── EXERCISE DATA ──
(* ===== verification/ErrorText.v ===== *)
(** * The texts of errors (crates/9p/src/error.rs)

    How an [Error] is shown, and the table of the error strings of 9P2000,
    which nothing in the program uses. *)

From S2P Require Import Prelude Io Error.

(** ** Display and cause *)

(** nix's description of an errno, and std's display of an I/O error. *)
Class ErrorTexts := { desc : Errno -> string; io_display : io_error -> string }.

Definition Error_fmt `{ErrorTexts} (self : Error) : string :=
  match self with
  | No e => "System error: " +:+ desc e
  | Io e => "I/O error: " +:+ io_display e
  end.

Definition cause (self : Error) : option io_error :=
  match self with No _ => None | Io e => Some e end.

(** An error whose cause is known is shown with it. *)
Lemma Error_fmt_cause `{ErrorTexts} (self : Error) e :
  cause self = Some e -> Error_fmt self = "I/O error: " +:+ io_display e.
Proof. destruct self; [done|]. by intros [= ->]. Qed.

(** ** mod string *)
Definition error_strings : list (string * string) :=
  [("EPERM", "Operation not permitted");
   ("EPERM_WSTAT", "wstat prohibited");
   ("ENOENT", "No such file or directory");
   ("ENOENT_DIR", "directory entry not found");
   ("ENOENT_FILE", "file not found");
   ("EINTR", "Interrupted system call");
   ("EIO", "Input/output error");
   ("ENXIO", "No such device or address");
   ("E2BIG", "Argument list too long");
   ("EBADF", "Bad file descriptor");
   ("EAGAIN", "Resource temporarily unavailable");
   ("ENOMEM", "Cannot allocate memory");
   ("EACCES", "Permission denied");
   ("EFAULT", "Bad address");
   ("ENOTBLK", "Block device required");
   ("EBUSY", "Device or resource busy");
   ("EEXIST", "File exists");
   ("EXDEV", "Invalid cross-device link");
   ("ENODEV", "No such device");
   ("ENOTDIR", "Not a directory");
   ("EISDIR", "Is a directory");
   ("EINVAL", "Invalid argument");
   ("ENFILE", "Too many open files in system");
   ("EMFILE", "Too many open files");
   ("ETXTBSY", "Text file busy");
   ("EFBIG", "File too large");
   ("ENOSPC", "No space left on device");
   ("ESPIPE", "Illegal seek");
   ("EROFS", "Read-only file system");
   ("EMLINK", "Too many links");
   ("EPIPE", "Broken pipe");
   ("EDOM", "Numerical argument out of domain");
   ("ERANGE", "Numerical result out of range");
   ("EDEADLK", "Resource deadlock avoided");
   ("ENAMETOOLONG", "File name too long");
   ("ENOLCK", "No locks available");
   ("ENOSYS", "Function not implemented");
   ("ENOTEMPTY", "Directory not empty");
   ("ELOOP", "Too many levels of symbolic links");
   ("ENOMSG", "No message of desired type");
   ("EIDRM", "Identifier removed");
   ("ENODATA", "No data available");
   ("ENONET", "Machine is not on the network");
   ("ENOPKG", "Package not installed");
   ("EREMOTE", "Object is remote");
   ("ENOLINK", "Link has been severed");
   ("ECOMM", "Communication error on send");
   ("EPROTO", "Protocol error");
   ("EBADMSG", "Bad message");
   ("EBADFD", "File descriptor in bad state");
   ("ESTRPIPE", "Streams pipe error");
   ("EUSERS", "Too many users");
   ("ENOTSOCK", "Socket operation on non-socket");
   ("EMSGSIZE", "Message too long");
   ("ENOPROTOOPT", "Protocol not available");
   ("EPROTONOSUPPORT", "Protocol not supported");
   ("ESOCKTNOSUPPORT", "Socket type not supported");
   ("EOPNOTSUPP", "Operation not supported");
   ("EPFNOSUPPORT", "Protocol family not supported");
   ("ENETDOWN", "Network is down");
   ("ENETUNREACH", "Network is unreachable");
   ("ENETRESET", "Network dropped connection on reset");
   ("ECONNABORTED", "Software caused connection abort");
   ("ECONNRESET", "Connection reset by peer");
   ("ENOBUFS", "No buffer space available");
   ("EISCONN", "Transport endpoint is already connected");
   ("ENOTCONN", "Transport endpoint is not connected");
   ("ESHUTDOWN", "Cannot send after transport endpoint shutdown");
   ("ETIMEDOUT", "Connection timed out");
   ("ECONNREFUSED", "Connection refused");
   ("EHOSTDOWN", "Host is down");
   ("EHOSTUNREACH", "No route to host");
   ("EALREADY", "Operation already in progress");
   ("EINPROGRESS", "Operation now in progress");
   ("EISNAM", "Is a named type file");
   ("EREMOTEIO", "Remote I/O error");
   ("EDQUOT", "Disk quota exceeded");
   ("EBADF2", "fid unknown or out of range");
   ("EACCES2", "permission denied");
   ("ENOENT_FILE2", "file does not exist");
   ("ECONNREFUSED2", "authentication failed");
   ("ESPIPE2", "bad offset in directory read");
   ("EBADF3", "bad use of fid");
   ("EPERM_CONV", "wstat can't convert between files and directories");
   ("ENOTEMPTY2", "directory is not empty");
   ("EEXIST2", "file exists");
   ("EEXIST3", "file already exists");
   ("EEXIST4", "file or directory already exists");
   ("EBADF4", "fid already in use");
   ("ETXTBSY2", "file in use");
   ("EIO2", "i/o error");
   ("ETXTBSY3", "file already open for I/O");
   ("EINVAL2", "illegal mode");
   ("ENAMETOOLONG2", "illegal name");
   ("ENOTDIR2", "not a directory");
   ("EPERM_GRP", "not a member of proposed group");
   ("EACCES3", "not owner");
   ("EACCES4", "only owner can change group in wstat");
   ("EROFS2", "read only file system");
   ("EPERM_SPFILE", "no access to special file");
   ("EIO3", "i/o count too large");
   ("EINVAL3", "unknown group");
   ("EINVAL4", "unknown user");
   ("EPROTO2", "bogus wstat buffer");
   ("EAGAIN2", "exclusive use file already open");
   ("EIO4", "corrupted directory entry");
   ("EIO5", "corrupted file entry");
   ("EIO6", "corrupted block label");
   ("EIO7", "corrupted meta data");
   ("EINVAL5", "illegal offset");
   ("ENOENT_PATH", "illegal path element");
   ("EIO8", "root of file system is corrupted");
   ("EIO9", "corrupted super block");
   ("EPROTO3", "protocol botch");
   ("ENOSPC2", "file system is full");
   ("EAGAIN3", "file is in use");
   ("ENOENT_ALLOC", "directory entry is not allocated");
   ("EROFS3", "file is read only");
   ("EIDRM2", "file has been removed");
   ("EPERM_TRUNCATE", "only support truncation to zero length");
   ("EPERM_RMROOT", "cannot remove root");
   ("EFBIG2", "file too big");
   ("EIO10", "venti i/o error")].

(** No name is declared twice. *)
Lemma error_strings_names : NoDup (map fst error_strings).
Proof. apply (bool_decide_unpack _). by vm_compute. Qed.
───
● WHAT YOU WILL DO: Reproduce the data exactly, character for character.

● RESPONSE:
(* ===== verification/ErrorText.v ===== *)
(** * The texts of errors (crates/9p/src/error.rs)

    How an [Error] is shown, and the table of the error strings of 9P2000,
    which nothing in the program uses. *)

From S2P Require Import Prelude Io Error.

(** ** Display and cause *)

(** nix's description of an errno, and std's display of an I/O error. *)
Class ErrorTexts := { desc : Errno -> string; io_display : io_error -> string }.

Definition Error_fmt `{ErrorTexts} (self : Error) : string :=
  match self with
  | No e => "System error: " +:+ desc e
  | Io e => "I/O error: " +:+ io_display e
  end.

Definition cause (self : Error) : option io_error :=
  match self with No _ => None | Io e => Some e end.

(** An error whose cause is known is shown with it. *)
Lemma Error_fmt_cause `{ErrorTexts} (self : Error) e :
  cause self = Some e -> Error_fmt self = "I/O error: " +:+ io_display e.
Proof. destruct self; [done|]. by intros [= ->]. Qed.

(** ** mod string *)
Definition error_strings : list (string * string) :=
  [("EPERM", "Operation not permitted");
   ("EPERM_WSTAT", "wstat prohibited");
   ("ENOENT", "No such file or directory");
   ("ENOENT_DIR", "directory entry not found");
   ("ENOENT_FILE", "file not found");
   ("EINTR", "Interrupted system call");
   ("EIO", "Input/output error");
   ("ENXIO", "No such device or address");
   ("E2BIG", "Argument list too long");
   ("EBADF", "Bad file descriptor");
   ("EAGAIN", "Resource temporarily unavailable");
   ("ENOMEM", "Cannot allocate memory");
   ("EACCES", "Permission denied");
   ("EFAULT", "Bad address");
   ("ENOTBLK", "Block device required");
   ("EBUSY", "Device or resource busy");
   ("EEXIST", "File exists");
   ("EXDEV", "Invalid cross-device link");
   ("ENODEV", "No such device");
   ("ENOTDIR", "Not a directory");
   ("EISDIR", "Is a directory");
   ("EINVAL", "Invalid argument");
   ("ENFILE", "Too many open files in system");
   ("EMFILE", "Too many open files");
   ("ETXTBSY", "Text file busy");
   ("EFBIG", "File too large");
   ("ENOSPC", "No space left on device");
   ("ESPIPE", "Illegal seek");
   ("EROFS", "Read-only file system");
   ("EMLINK", "Too many links");
   ("EPIPE", "Broken pipe");
   ("EDOM", "Numerical argument out of domain");
   ("ERANGE", "Numerical result out of range");
   ("EDEADLK", "Resource deadlock avoided");
   ("ENAMETOOLONG", "File name too long");
   ("ENOLCK", "No locks available");
   ("ENOSYS", "Function not implemented");
   ("ENOTEMPTY", "Directory not empty");
   ("ELOOP", "Too many levels of symbolic links");
   ("ENOMSG", "No message of desired type");
   ("EIDRM", "Identifier removed");
   ("ENODATA", "No data available");
   ("ENONET", "Machine is not on the network");
   ("ENOPKG", "Package not installed");
   ("EREMOTE", "Object is remote");
   ("ENOLINK", "Link has been severed");
   ("ECOMM", "Communication error on send");
   ("EPROTO", "Protocol error");
   ("EBADMSG", "Bad message");
   ("EBADFD", "File descriptor in bad state");
   ("ESTRPIPE", "Streams pipe error");
   ("EUSERS", "Too many users");
   ("ENOTSOCK", "Socket operation on non-socket");
   ("EMSGSIZE", "Message too long");
   ("ENOPROTOOPT", "Protocol not available");
   ("EPROTONOSUPPORT", "Protocol not supported");
   ("ESOCKTNOSUPPORT", "Socket type not supported");
   ("EOPNOTSUPP", "Operation not supported");
   ("EPFNOSUPPORT", "Protocol family not supported");
   ("ENETDOWN", "Network is down");
   ("ENETUNREACH", "Network is unreachable");
   ("ENETRESET", "Network dropped connection on reset");
   ("ECONNABORTED", "Software caused connection abort");
   ("ECONNRESET", "Connection reset by peer");
   ("ENOBUFS", "No buffer space available");
   ("EISCONN", "Transport endpoint is already connected");
   ("ENOTCONN", "Transport endpoint is not connected");
   ("ESHUTDOWN", "Cannot send after transport endpoint shutdown");
   ("ETIMEDOUT", "Connection timed out");
   ("ECONNREFUSED", "Connection refused");
   ("EHOSTDOWN", "Host is down");
   ("EHOSTUNREACH", "No route to host");
   ("EALREADY", "Operation already in progress");
   ("EINPROGRESS", "Operation now in progress");
   ("EISNAM", "Is a named type file");
   ("EREMOTEIO", "Remote I/O error");
   ("EDQUOT", "Disk quota exceeded");
   ("EBADF2", "fid unknown or out of range");
   ("EACCES2", "permission denied");
   ("ENOENT_FILE2", "file does not exist");
   ("ECONNREFUSED2", "authentication failed");
   ("ESPIPE2", "bad offset in directory read");
   ("EBADF3", "bad use of fid");
   ("EPERM_CONV", "wstat can't convert between files and directories");
   ("ENOTEMPTY2", "directory is not empty");
   ("EEXIST2", "file exists");
   ("EEXIST3", "file already exists");
   ("EEXIST4", "file or directory already exists");
   ("EBADF4", "fid already in use");
   ("ETXTBSY2", "file in use");
   ("EIO2", "i/o error");
   ("ETXTBSY3", "file already open for I/O");
   ("EINVAL2", "illegal mode");
   ("ENAMETOOLONG2", "illegal name");
   ("ENOTDIR2", "not a directory");
   ("EPERM_GRP", "not a member of proposed group");
   ("EACCES3", "not owner");
   ("EACCES4", "only owner can change group in wstat");
   ("EROFS2", "read only file system");
   ("EPERM_SPFILE", "no access to special file");
   ("EIO3", "i/o count too large");
   ("EINVAL3", "unknown group");
   ("EINVAL4", "unknown user");
   ("EPROTO2", "bogus wstat buffer");
   ("EAGAIN2", "exclusive use file already open");
   ("EIO4", "corrupted directory entry");
   ("EIO5", "corrupted file entry");
   ("EIO6", "corrupted block label");
   ("EIO7", "corrupted meta data");
   ("EINVAL5", "illegal offset");
   ("ENOENT_PATH", "illegal path element");
   ("EIO8", "root of file system is corrupted");
   ("EIO9", "corrupted super block");
   ("EPROTO3", "protocol botch");
   ("ENOSPC2", "file system is full");
   ("EAGAIN3", "file is in use");
   ("ENOENT_ALLOC", "directory entry is not allocated");
   ("EROFS3", "file is read only");
   ("EIDRM2", "file has been removed");
   ("EPERM_TRUNCATE", "only support truncation to zero length");
   ("EPERM_RMROOT", "cannot remove root");
   ("EFBIG2", "file too big");
   ("EIO10", "venti i/o error")].

(** No name is declared twice. *)
Lemma error_strings_names : NoDup (map fst error_strings).
Proof. apply (bool_decide_unpack _). by vm_compute. Qed.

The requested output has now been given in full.